### WHAT YOU HAVE TO DO:
Give back all of the records exactly.

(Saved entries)

Definition list_batches (status : option string) s : list SettlementBatchRow :=
  sort_by batch_le (fun r => (micros (sb_created_at r), sb_batch_id r))
    (List.filter (fun r => match status with None => true | Some st => String.eqb (sb_status r) st end) (ss_batches s)).

Definition insert_instruction (row : SettlementInstructionRow) s : res sexn SettlementStore :=
  raise SettlementError when (bool_decide (is_Some (get_instruction (si_instruction_id row) s))) else
  raise SettlementError when (negb (str_in (si_status row) INSTRUCTION_STATES)) else
  raise SettlementError when (existsb (fun e => String.eqb (si_connector_ref e) (si_connector_ref row)) (ss_instructions s)) else
  raise SettlementError when (negb (si_net_payout_minor row =? si_amount_minor row - si_fee_minor row)) else
  Ok (mk_SettlementStore (ss_batches s) (ss_instructions s ++ [row]) (ss_fee_rules s)).

(** The filters of [list_instructions]; [None] leaves a column free. *)
Definition list_instructions (batch_id status payment_intent_id : option string) (unassigned_only : bool) s :
    list SettlementInstructionRow :=
  List.filter (fun row =>
    match batch_id with None => true | Some b => bool_decide (si_batch_id row = Some b) end &&
    match status with None => true | Some st => String.eqb (si_status row) st end &&
    match payment_intent_id with None => true | Some p => String.eqb (si_payment_intent_id row) p end &&
    negb (unassigned_only && bool_decide (is_Some (si_batch_id row)))) (ss_instructions s).

Definition find_instruction_by_rail_txid (rail_transaction_id : string) (direction : option string) s :
    option SettlementInstructionRow :=
  List.find (fun row => bool_decide (si_rail_transaction_id row = Some rail_transaction_id) &&
    String.eqb (si_status row) "SETTLED" &&
    match direction with None => true | Some d => String.eqb (si_direction row) d end) (ss_instructions s).

Definition find_instructions_for_match (rail : string) (amount_minor date_from date_to : Z) (direction : option string) s :
    list SettlementInstructionRow :=
  List.filter (fun row => String.eqb (si_rail row) rail && String.eqb (si_status row) "SETTLED" &&
    (si_net_payout_minor row =? amount_minor) &&
    match direction with None => true | Some d => String.eqb (si_direction row) d end &&
    match si_batch_id row with
    | None => false
    | Some b => match get_batch b s with
                | None => false
                | Some batch => (date_from <=? sb_cycle_date batch) && (sb_cycle_date batch <=? date_to)
                end
    end) (ss_instructions s).

Definition insert_fee_rule (rule : FeeRule) s : res sexn SettlementStore :=
  raise SettlementError when (existsb (has_key rule_id (rule_id rule)) (ss_fee_rules s)) else
  Ok (mk_SettlementStore (ss_batches s) (ss_instructions s) (ss_fee_rules s ++ [rule])).

Definition list_fee_rules s : list FeeRule := sort_by String.le rule_id (ss_fee_rules s).
End Store.

(** * The BEFTN hand-off *)

Definition _MAX_AMOUNT_MINOR : Z := 99999999 * 100 + 99.

Definition _TRANSACTION_CODES : list (string * string) := [("CREDIT", "22"); ("DEBIT", "27")].

Definition beftn_amount_field (amount_minor : Z) : res sexn string :=
  raise BeftnFormatError when (amount_minor <=? 0) else
  raise BeftnFormatError when (_MAX_AMOUNT_MINOR <? amount_minor) else
  Ok (zpad 8 (amount_minor / 100) +:+ zpad 2 (amount_minor mod 100)).

(** [name[:22].ljust(22)], by code points. *)
Definition _individual_name (name : string) : string :=
  let cs := take 22 (chars name) in unchars (cs ++ replicate (22 - length cs) " ").

(** [s[:15]] by code points. *)
Definition py_take (n : nat) (s : string) : string := unchars (take n (chars s)).

Record BeftnEntry : Type := mk_BeftnEntry {
  be_entry_ref : string;
  be_record_type : string;
  be_transaction_code : string;
  be_account_token : string;
  be_beneficiary_account_ref : string;
  be_amount_minor : Z;
  be_amount_field : string;
  be_individual_id : string;
  be_individual_name : string;
  be_addenda_record_indicator : string;
  be_trace_sequence : string;
  be_instruction_id : string;
  be_connector_ref : string
}.

Definition beftn_entry (names : list (string * string)) (sequence : nat) (i : SettlementInstructionRow) : res sexn BeftnEntry :=
  match aget (si_direction i) _TRANSACTION_CODES with
  | None => Err BeftnFormatError
  | Some code =>
      let* amount_field := beftn_amount_field (si_net_payout_minor i) in
      Ok (mk_BeftnEntry (si_instruction_id i) "6" code (si_beneficiary_account_ref i) (si_beneficiary_account_ref i)
        (si_net_payout_minor i) amount_field (py_take 15 (si_instruction_id i))
        (_individual_name (default (si_merchant_id i) (aget (si_merchant_id i) names))) "0"
        (zpad 7 (Z.of_nat sequence)) (si_instruction_id i) (si_connector_ref i))
  end.

(** [for sequence, instruction in enumerate(instructions, start=sequence)] *)
Fixpoint beftn_entries_from (names : list (string * string)) (sequence : nat) (l : list SettlementInstructionRow) :
    res sexn (list BeftnEntry) :=
  match l with
  | [] => Ok []
  | i :: r =>
      let* e := beftn_entry names sequence i in
      let* es := beftn_entries_from names (S sequence) r in
      Ok (e :: es)
  end.

Definition build_beftn_entries (instructions : list SettlementInstructionRow) (merchant_names : option (list (string * string))) :
    res sexn (list BeftnEntry) :=
  beftn_entries_from (default [] merchant_names) 1 instructions.

Record BeftnBatchHandoff : Type := mk_BeftnBatchHandoff {
  bh_batch_id : string;
  bh_session : string;
  bh_entries : list BeftnEntry;
  bh_effective_date : string
}.

Definition build_handoff (batch : SettlementBatchRow) (instructions : list SettlementInstructionRow)
    (merchant_names : option (list (string * string))) : res sexn BeftnBatchHandoff :=
  match sb_session batch with
  | None => Err BeftnFormatError
  | Some session =>
      let* entries := build_beftn_entries instructions merchant_names in
      Ok (mk_BeftnBatchHandoff (sb_batch_id batch) session entries (iso_date (ord2ymd (sb_cycle_date batch))))
  end.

### WRITTEN SOLUTION:
Definition list_batches (status : option string) s : list SettlementBatchRow :=
  sort_by batch_le (fun r => (micros (sb_created_at r), sb_batch_id r))
    (List.filter (fun r => match status with None => true | Some st => String.eqb (sb_status r) st end) (ss_batches s)).

Definition insert_instruction (row : SettlementInstructionRow) s : res sexn SettlementStore :=
  raise SettlementError when (bool_decide (is_Some (get_instruction (si_instruction_id row) s))) else
  raise SettlementError when (negb (str_in (si_status row) INSTRUCTION_STATES)) else
  raise SettlementError when (existsb (fun e => String.eqb (si_connector_ref e) (si_connector_ref row)) (ss_instructions s)) else
  raise SettlementError when (negb (si_net_payout_minor row =? si_amount_minor row - si_fee_minor row)) else
  Ok (mk_SettlementStore (ss_batches s) (ss_instructions s ++ [row]) (ss_fee_rules s)).

(** The filters of [list_instructions]; [None] leaves a column free. *)
Definition list_instructions (batch_id status payment_intent_id : option string) (unassigned_only : bool) s :
    list SettlementInstructionRow :=
  List.filter (fun row =>
    match batch_id with None => true | Some b => bool_decide (si_batch_id row = Some b) end &&
    match status with None => true | Some st => String.eqb (si_status row) st end &&
    match payment_intent_id with None => true | Some p => String.eqb (si_payment_intent_id row) p end &&
    negb (unassigned_only && bool_decide (is_Some (si_batch_id row)))) (ss_instructions s).

Definition find_instruction_by_rail_txid (rail_transaction_id : string) (direction : option string) s :
    option SettlementInstructionRow :=
  List.find (fun row => bool_decide (si_rail_transaction_id row = Some rail_transaction_id) &&
    String.eqb (si_status row) "SETTLED" &&
    match direction with None => true | Some d => String.eqb (si_direction row) d end) (ss_instructions s).

Definition find_instructions_for_match (rail : string) (amount_minor date_from date_to : Z) (direction : option string) s :
    list SettlementInstructionRow :=
  List.filter (fun row => String.eqb (si_rail row) rail && String.eqb (si_status row) "SETTLED" &&
    (si_net_payout_minor row =? amount_minor) &&
    match direction with None => true | Some d => String.eqb (si_direction row) d end &&
    match si_batch_id row with
    | None => false
    | Some b => match get_batch b s with
                | None => false
                | Some batch => (date_from <=? sb_cycle_date batch) && (sb_cycle_date batch <=? date_to)
                end
    end) (ss_instructions s).

Definition insert_fee_rule (rule : FeeRule) s : res sexn SettlementStore :=
  raise SettlementError when (existsb (has_key rule_id (rule_id rule)) (ss_fee_rules s)) else
  Ok (mk_SettlementStore (ss_batches s) (ss_instructions s) (ss_fee_rules s ++ [rule])).

Definition list_fee_rules s : list FeeRule := sort_by String.le rule_id (ss_fee_rules s).
End Store.

(** * The BEFTN hand-off *)

Definition _MAX_AMOUNT_MINOR : Z := 99999999 * 100 + 99.

Definition _TRANSACTION_CODES : list (string * string) := [("CREDIT", "22"); ("DEBIT", "27")].

Definition beftn_amount_field (amount_minor : Z) : res sexn string :=
  raise BeftnFormatError when (amount_minor <=? 0) else
  raise BeftnFormatError when (_MAX_AMOUNT_MINOR <? amount_minor) else
  Ok (zpad 8 (amount_minor / 100) +:+ zpad 2 (amount_minor mod 100)).

(** [name[:22].ljust(22)], by code points. *)
Definition _individual_name (name : string) : string :=
  let cs := take 22 (chars name) in unchars (cs ++ replicate (22 - length cs) " ").

(** [s[:15]] by code points. *)
Definition py_take (n : nat) (s : string) : string := unchars (take n (chars s)).

Record BeftnEntry : Type := mk_BeftnEntry {
  be_entry_ref : string;
  be_record_type : string;
  be_transaction_code : string;
  be_account_token : string;
  be_beneficiary_account_ref : string;
  be_amount_minor : Z;
  be_amount_field : string;
  be_individual_id : string;
  be_individual_name : string;
  be_addenda_record_indicator : string;
  be_trace_sequence : string;
  be_instruction_id : string;
  be_connector_ref : string
}.

Definition beftn_entry (names : list (string * string)) (sequence : nat) (i : SettlementInstructionRow) : res sexn BeftnEntry :=
  match aget (si_direction i) _TRANSACTION_CODES with
  | None => Err BeftnFormatError
  | Some code =>
      let* amount_field := beftn_amount_field (si_net_payout_minor i) in
      Ok (mk_BeftnEntry (si_instruction_id i) "6" code (si_beneficiary_account_ref i) (si_beneficiary_account_ref i)
        (si_net_payout_minor i) amount_field (py_take 15 (si_instruction_id i))
        (_individual_name (default (si_merchant_id i) (aget (si_merchant_id i) names))) "0"
        (zpad 7 (Z.of_nat sequence)) (si_instruction_id i) (si_connector_ref i))
  end.

(** [for sequence, instruction in enumerate(instructions, start=sequence)] *)
Fixpoint beftn_entries_from (names : list (string * string)) (sequence : nat) (l : list SettlementInstructionRow) :
    res sexn (list BeftnEntry) :=
  match l with
  | [] => Ok []
  | i :: r =>
      let* e := beftn_entry names sequence i in
      let* es := beftn_entries_from names (S sequence) r in
      Ok (e :: es)
  end.

Definition build_beftn_entries (instructions : list SettlementInstructionRow) (merchant_names : option (list (string * string))) :
    res sexn (list BeftnEntry) :=
  beftn_entries_from (default [] merchant_names) 1 instructions.

Record BeftnBatchHandoff : Type := mk_BeftnBatchHandoff {
  bh_batch_id : string;
  bh_session : string;
  bh_entries : list BeftnEntry;
  bh_effective_date : string
}.

Definition build_handoff (batch : SettlementBatchRow) (instructions : list SettlementInstructionRow)
    (merchant_names : option (list (string * string))) : res sexn BeftnBatchHandoff :=
  match sb_session batch with
  | None => Err BeftnFormatError
  | Some session =>
      let* entries := build_beftn_entries instructions merchant_names in
      Ok (mk_BeftnBatchHandoff (sb_batch_id batch) session entries (iso_date (ord2ymd (sb_cycle_date batch))))
  end.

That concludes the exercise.